HOW TO COMPLETE THIS TASK:
This exercise calls for an exact copy of the data below.

Source data:
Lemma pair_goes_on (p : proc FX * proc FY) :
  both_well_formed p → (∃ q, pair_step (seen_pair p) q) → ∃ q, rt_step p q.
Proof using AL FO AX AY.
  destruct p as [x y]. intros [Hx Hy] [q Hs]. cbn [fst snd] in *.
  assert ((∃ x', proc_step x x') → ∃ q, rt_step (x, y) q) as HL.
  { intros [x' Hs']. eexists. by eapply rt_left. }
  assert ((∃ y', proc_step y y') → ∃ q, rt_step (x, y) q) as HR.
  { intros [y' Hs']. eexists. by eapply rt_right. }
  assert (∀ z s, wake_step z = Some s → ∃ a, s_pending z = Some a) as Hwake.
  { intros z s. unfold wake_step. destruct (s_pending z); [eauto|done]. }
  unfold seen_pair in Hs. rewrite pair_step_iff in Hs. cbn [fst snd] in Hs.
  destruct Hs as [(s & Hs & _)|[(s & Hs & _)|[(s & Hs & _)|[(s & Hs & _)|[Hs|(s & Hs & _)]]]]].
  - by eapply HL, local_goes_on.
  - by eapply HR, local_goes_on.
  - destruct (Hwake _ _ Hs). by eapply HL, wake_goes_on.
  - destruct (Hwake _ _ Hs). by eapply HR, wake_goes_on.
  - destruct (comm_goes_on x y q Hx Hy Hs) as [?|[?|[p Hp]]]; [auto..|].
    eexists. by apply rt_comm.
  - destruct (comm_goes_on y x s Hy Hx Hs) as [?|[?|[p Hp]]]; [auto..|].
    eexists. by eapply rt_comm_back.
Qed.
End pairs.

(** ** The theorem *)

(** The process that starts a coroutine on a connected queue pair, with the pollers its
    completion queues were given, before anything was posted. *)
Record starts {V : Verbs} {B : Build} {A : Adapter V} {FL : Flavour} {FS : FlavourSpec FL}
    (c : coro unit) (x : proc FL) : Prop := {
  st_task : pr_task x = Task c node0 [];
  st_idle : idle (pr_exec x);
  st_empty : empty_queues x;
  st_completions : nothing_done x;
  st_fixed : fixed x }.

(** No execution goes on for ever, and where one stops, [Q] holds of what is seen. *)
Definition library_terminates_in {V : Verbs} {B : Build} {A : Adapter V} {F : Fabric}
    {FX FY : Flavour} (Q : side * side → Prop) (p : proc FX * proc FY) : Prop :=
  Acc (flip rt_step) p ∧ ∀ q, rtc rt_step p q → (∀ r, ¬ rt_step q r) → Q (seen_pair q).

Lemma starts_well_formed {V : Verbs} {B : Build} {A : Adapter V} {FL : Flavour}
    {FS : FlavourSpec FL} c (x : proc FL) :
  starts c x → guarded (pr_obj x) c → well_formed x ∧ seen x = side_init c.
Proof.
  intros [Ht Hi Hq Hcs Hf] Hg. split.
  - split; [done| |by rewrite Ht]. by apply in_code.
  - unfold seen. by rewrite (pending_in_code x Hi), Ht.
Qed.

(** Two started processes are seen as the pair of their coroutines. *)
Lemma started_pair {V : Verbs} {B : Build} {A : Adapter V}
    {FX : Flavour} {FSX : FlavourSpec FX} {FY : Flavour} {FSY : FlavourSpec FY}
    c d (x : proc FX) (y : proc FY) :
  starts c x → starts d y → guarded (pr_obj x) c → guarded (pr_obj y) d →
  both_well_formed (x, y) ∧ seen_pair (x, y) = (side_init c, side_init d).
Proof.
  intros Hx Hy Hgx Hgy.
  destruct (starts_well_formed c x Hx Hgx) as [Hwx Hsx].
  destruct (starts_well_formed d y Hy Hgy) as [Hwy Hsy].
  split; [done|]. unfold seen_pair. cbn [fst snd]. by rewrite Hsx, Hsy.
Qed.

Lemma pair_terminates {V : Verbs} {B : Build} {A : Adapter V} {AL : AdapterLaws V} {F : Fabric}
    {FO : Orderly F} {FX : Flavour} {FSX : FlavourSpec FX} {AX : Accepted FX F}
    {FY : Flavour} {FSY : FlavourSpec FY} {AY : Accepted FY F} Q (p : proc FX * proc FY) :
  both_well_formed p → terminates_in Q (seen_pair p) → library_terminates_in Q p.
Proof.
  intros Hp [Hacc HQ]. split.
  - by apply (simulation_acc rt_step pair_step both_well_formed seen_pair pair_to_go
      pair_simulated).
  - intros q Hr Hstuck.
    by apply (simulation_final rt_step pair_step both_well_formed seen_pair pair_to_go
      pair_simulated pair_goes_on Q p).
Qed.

ANSWER TO THIS TASK:
Lemma pair_goes_on (p : proc FX * proc FY) :
  both_well_formed p → (∃ q, pair_step (seen_pair p) q) → ∃ q, rt_step p q.
Proof using AL FO AX AY.
  destruct p as [x y]. intros [Hx Hy] [q Hs]. cbn [fst snd] in *.
  assert ((∃ x', proc_step x x') → ∃ q, rt_step (x, y) q) as HL.
  { intros [x' Hs']. eexists. by eapply rt_left. }
  assert ((∃ y', proc_step y y') → ∃ q, rt_step (x, y) q) as HR.
  { intros [y' Hs']. eexists. by eapply rt_right. }
  assert (∀ z s, wake_step z = Some s → ∃ a, s_pending z = Some a) as Hwake.
  { intros z s. unfold wake_step. destruct (s_pending z); [eauto|done]. }
  unfold seen_pair in Hs. rewrite pair_step_iff in Hs. cbn [fst snd] in Hs.
  destruct Hs as [(s & Hs & _)|[(s & Hs & _)|[(s & Hs & _)|[(s & Hs & _)|[Hs|(s & Hs & _)]]]]].
  - by eapply HL, local_goes_on.
  - by eapply HR, local_goes_on.
  - destruct (Hwake _ _ Hs). by eapply HL, wake_goes_on.
  - destruct (Hwake _ _ Hs). by eapply HR, wake_goes_on.
  - destruct (comm_goes_on x y q Hx Hy Hs) as [?|[?|[p Hp]]]; [auto..|].
    eexists. by apply rt_comm.
  - destruct (comm_goes_on y x s Hy Hx Hs) as [?|[?|[p Hp]]]; [auto..|].
    eexists. by eapply rt_comm_back.
Qed.
End pairs.

(** ** The theorem *)

(** The process that starts a coroutine on a connected queue pair, with the pollers its
    completion queues were given, before anything was posted. *)
Record starts {V : Verbs} {B : Build} {A : Adapter V} {FL : Flavour} {FS : FlavourSpec FL}
    (c : coro unit) (x : proc FL) : Prop := {
  st_task : pr_task x = Task c node0 [];
  st_idle : idle (pr_exec x);
  st_empty : empty_queues x;
  st_completions : nothing_done x;
  st_fixed : fixed x }.

(** No execution goes on for ever, and where one stops, [Q] holds of what is seen. *)
Definition library_terminates_in {V : Verbs} {B : Build} {A : Adapter V} {F : Fabric}
    {FX FY : Flavour} (Q : side * side → Prop) (p : proc FX * proc FY) : Prop :=
  Acc (flip rt_step) p ∧ ∀ q, rtc rt_step p q → (∀ r, ¬ rt_step q r) → Q (seen_pair q).

Lemma starts_well_formed {V : Verbs} {B : Build} {A : Adapter V} {FL : Flavour}
    {FS : FlavourSpec FL} c (x : proc FL) :
  starts c x → guarded (pr_obj x) c → well_formed x ∧ seen x = side_init c.
Proof.
  intros [Ht Hi Hq Hcs Hf] Hg. split.
  - split; [done| |by rewrite Ht]. by apply in_code.
  - unfold seen. by rewrite (pending_in_code x Hi), Ht.
Qed.

(** Two started processes are seen as the pair of their coroutines. *)
Lemma started_pair {V : Verbs} {B : Build} {A : Adapter V}
    {FX : Flavour} {FSX : FlavourSpec FX} {FY : Flavour} {FSY : FlavourSpec FY}
    c d (x : proc FX) (y : proc FY) :
  starts c x → starts d y → guarded (pr_obj x) c → guarded (pr_obj y) d →
  both_well_formed (x, y) ∧ seen_pair (x, y) = (side_init c, side_init d).
Proof.
  intros Hx Hy Hgx Hgy.
  destruct (starts_well_formed c x Hx Hgx) as [Hwx Hsx].
  destruct (starts_well_formed d y Hy Hgy) as [Hwy Hsy].
  split; [done|]. unfold seen_pair. cbn [fst snd]. by rewrite Hsx, Hsy.
Qed.

Lemma pair_terminates {V : Verbs} {B : Build} {A : Adapter V} {AL : AdapterLaws V} {F : Fabric}
    {FO : Orderly F} {FX : Flavour} {FSX : FlavourSpec FX} {AX : Accepted FX F}
    {FY : Flavour} {FSY : FlavourSpec FY} {AY : Accepted FY F} Q (p : proc FX * proc FY) :
  both_well_formed p → terminates_in Q (seen_pair p) → library_terminates_in Q p.
Proof.
  intros Hp [Hacc HQ]. split.
  - by apply (simulation_acc rt_step pair_step both_well_formed seen_pair pair_to_go
      pair_simulated).
  - intros q Hr Hstuck.
    by apply (simulation_final rt_step pair_step both_well_formed seen_pair pair_to_go
      pair_simulated pair_goes_on Q p).
Qed.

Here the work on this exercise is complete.